- Exercise description:
Nothing but the lines from the one with "unfold isEligibleForAutoStartStop in" down to the one with "- destruct (IsZero" should be returned, exactly and with both ends included, from the material below.
________________
(** What makes a transition due. *)
Lemma due_spec tick id q row prior pjob trans :
  due tick id q = Ok (Some (row, prior, pjob, trans)) →
  row ∈ q.(workspaces) ∧ row.(Workspace_ID) = id ∧ row.(Workspace_Deleted) = false ∧
  GetLatestWorkspaceBuildByWorkspaceID id q = Ok prior ∧
  GetProvisionerJobByID prior.(WorkspaceBuild_JobID) q = Ok pjob ∧
  Valid pjob.(ProvisionerJob_CompletedAt) = true ∧ null_val pjob.(ProvisionerJob_Error) = EmptyString ∧
  match prior.(WorkspaceBuild_Transition) with
  | WorkspaceTransitionStart =>
      trans = WorkspaceTransitionStop ∧ IsZero prior.(WorkspaceBuild_Deadline) = false ∧
      prior.(WorkspaceBuild_Deadline) <= tick
  | WorkspaceTransitionStop =>
      trans = WorkspaceTransitionStart ∧
      ∃ sched, Weekly (null_val row.(Workspace_AutostartSchedule)) = Ok sched ∧
        Truncate (Schedule_Next sched prior.(WorkspaceBuild_CreatedAt)) Minute <= tick
  | _ => False
  end.
Proof.
  unfold due. destruct (GetWorkspaceByID id q) as [ws|e|p] eqn:Hws; [|done..].
  apply first_row_elem in Hws as [Hin Hid%bool_decide_eq_true].
  destruct (isEligibleForAutoStartStop ws) eqn:Hel; [|done]. cbn [negb]. rewrite Hid.
  destruct (GetLatestWorkspaceBuildByWorkspaceID id q) as [b|e|p]; [|done..].
  destruct (GetProvisionerJobByID _ q) as [job|e|p] eqn:Hjob; [|done..].
  destruct (getNextTransition ws b job) as [[tr next]|e|p] eqn:Hnext; [|done..].
  destruct (Before tick next) eqn:Hbefore; [done|]. intros [= -> -> -> ->].
  unfold isEligibleForAutoStartStop in Hel. apply andb_prop in Hel as [Hdel _].
  unfold getNextTransition in Hnext. unfold Before in Hbefore. apply Z.ltb_ge in Hbefore.
  destruct (Valid pjob.(ProvisionerJob_CompletedAt)); [|done]. simpl in Hnext. case_bool_decide as Herr; [|done].
  split_and!; [done|done|by destruct (Workspace_Deleted row)|done|done|done|done|].
  destruct (WorkspaceBuild_Transition prior); try done.
  - destruct (IsZero _); [done|]. by injection Hnext as [= <- <-].
  - destruct (Weekly _) as [sched| |] eqn:Hw; try done. injection Hnext as [= <- <-].
    split; [done|]. by exists sched.
Qed.

(** ** A run *)

Definition builds_of (ws : uuid) (q : data) : list WorkspaceBuild :=
  filter (λ b, b.(WorkspaceBuild_WorkspaceID) = ws) q.(workspaceBuilds).

(** The IDs to come are those of no job. *)
Definition fresh_jobs (w : world) : Prop :=
  ∀ n, (w.(uuids) <= n)%nat → ∀ j, j ∈ w.(db).(provisionerJobs) → j.(ProvisionerJob_ID) ≠ new_uuid n.

(** A workspace with a build under way, and none before. *)
Definition under_way (ws : uuid) (b : WorkspaceBuild) (q : data) : Prop :=
  GetLatestWorkspaceBuildByWorkspaceID ws q = Ok b ∧
  ∃ j, GetProvisionerJobByID b.(WorkspaceBuild_JobID) q = Ok j ∧ Valid j.(ProvisionerJob_CompletedAt) = false.

Lemma under_way_not_due ws b q tick : under_way ws b q → due tick ws q = Ok None.
Proof.
  intros (Hb & j & Hj & Hc). unfold due.
  destruct (GetWorkspaceByID ws q) as [row|e|p] eqn:Hrow; [|done|].
  - apply first_row_elem in Hrow as [_ Hid%bool_decide_eq_true].
    destruct (isEligibleForAutoStartStop row); [|done]. cbn [negb].
    rewrite Hid, Hb, Hj. unfold getNextTransition. by rewrite Hc.
  - unfold GetWorkspaceByID, first_row in Hrow. by destruct (find_first _ _).
Qed.

(** What holds of the store during a run that started on [q0]. *)
Definition run_inv (q0 : data) (w : world) : Prop :=
  numbered w.(db) ∧ fresh_jobs w ∧
  ∀ ws, builds_of ws w.(db) = builds_of ws q0 ∨
        ∃ b, builds_of ws w.(db) = builds_of ws q0 ++ [b] ∧ under_way ws b w.(db).

Lemma builds_of_add ws b j q :
  builds_of ws (add_build b (add_job j q)) =
    builds_of ws q ++ (if decide (b.(WorkspaceBuild_WorkspaceID) = ws) then [b] else []).
Proof. unfold builds_of. simpl. rewrite filter_app. done. Qed.

Context (new_uuid_inj : ∀ n m, new_uuid n = new_uuid m → n = m).

(** The build is added to a workspace that has had none in the run. *)
Lemma run_inv_add q0 w w' row prior pjob trans j b tick :
  (∀ b, b ∈ q0.(workspaceBuilds) → b.(WorkspaceBuild_BuildNumber) < 2 ^ 31 - 1) →
  run_inv q0 w → due tick row.(Workspace_ID) w.(db) = Ok (Some (row, prior, pjob, trans)) →
  queued w row prior trans j b → w'.(db) = add_build b (add_job j w.(db)) →
  (S (S w.(uuids)) <= w'.(uuids))%nat → run_inv q0 w'.
Proof.
  intros Hmax (Hnum & Hfresh & Hws) Hdue Hq Hdb Huuids. destruct Hq as [Hjob _ [_ Hwaits] Hbj Hbws Hn _ _].
  destruct (due_spec _ _ _ _ _ _ _ Hdue) as (_ & _ & _ & Hlatest & Hpjob & Hdone & _).
  assert (builds_of row.(Workspace_ID) w.(db) = builds_of row.(Workspace_ID) q0) as Hnone.
  { destruct (Hws row.(Workspace_ID)) as [?|(b' & _ & Hunder)]; [done|].
    by rewrite (under_way_not_due _ _ _ tick Hunder) in Hdue. }
  assert (prior ∈ builds_of row.(Workspace_ID) w.(db)) as Hprior.
  { destruct (latest_build_spec row.(Workspace_ID) w.(db) (proj1 Hnum)) as [(p & Hp & Hin & Hpws & _)|[? _]];
      [|congruence]. apply list_elem_of_filter. rewrite Hlatest in Hp. by injection Hp as <-. }
  assert (0 <= prior.(WorkspaceBuild_BuildNumber) < 2 ^ 31 - 1) as Hbound.
  { split; [|rewrite Hnone in Hprior; apply list_elem_of_filter in Hprior as [_ ?]; by apply Hmax].
    apply list_elem_of_filter in Hprior as [_ Hin]. by apply (proj1 (Forall_forall _ _) (proj1 Hnum)). }
  rewrite int32_wrap_small in Hn by lia.
  assert (above b w.(db)) as Habove by (eapply above_latest; [done|by rewrite Hbws|done]).
  split_and!.
  - rewrite Hdb. by apply numbered_add.
  - intros n Hle j'. rewrite Hdb. simpl. rewrite elem_of_app, list_elem_of_singleton. intros [Hj'| ->].
    + apply Hfresh; [lia|done].
    + rewrite Hjob. intros Heq%new_uuid_inj. lia.
  - intros ws. rewrite Hdb, builds_of_add. unfold under_way.
    rewrite latest_add by done. rewrite Hbws. case_bool_decide as Heq; case_decide; try done.
    + right. exists b. subst ws. rewrite Hnone. split_and!; [done|done|]. exists j. split; [|done].
      apply first_row_fresh; [|by rewrite Hbj, bool_decide_eq_true_2].
      intros j' Hj'. rewrite Hbj, Hjob. apply bool_decide_eq_false_2. apply Hfresh; [lia|done].
    + rewrite app_nil_r. destruct (Hws ws) as [?|(b' & Hb' & Hl & j' & Hj' & Hc)]; [by left|right].
      exists b'. split_and!; [done|done|]. exists j'. split; [|done]. by apply first_row_snoc.
Qed.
________________
- Your solution:
  unfold isEligibleForAutoStartStop in Hel. apply andb_prop in Hel as [Hdel _].
  unfold getNextTransition in Hnext. unfold Before in Hbefore. apply Z.ltb_ge in Hbefore.
  destruct (Valid pjob.(ProvisionerJob_CompletedAt)); [|done]. simpl in Hnext. case_bool_decide as Herr; [|done].
  split_and!; [done|done|by destruct (Workspace_Deleted row)|done|done|done|done|].
  destruct (WorkspaceBuild_Transition prior); try done.
  - destruct (IsZero _); [done|]. by injection Hnext as [= <- <-].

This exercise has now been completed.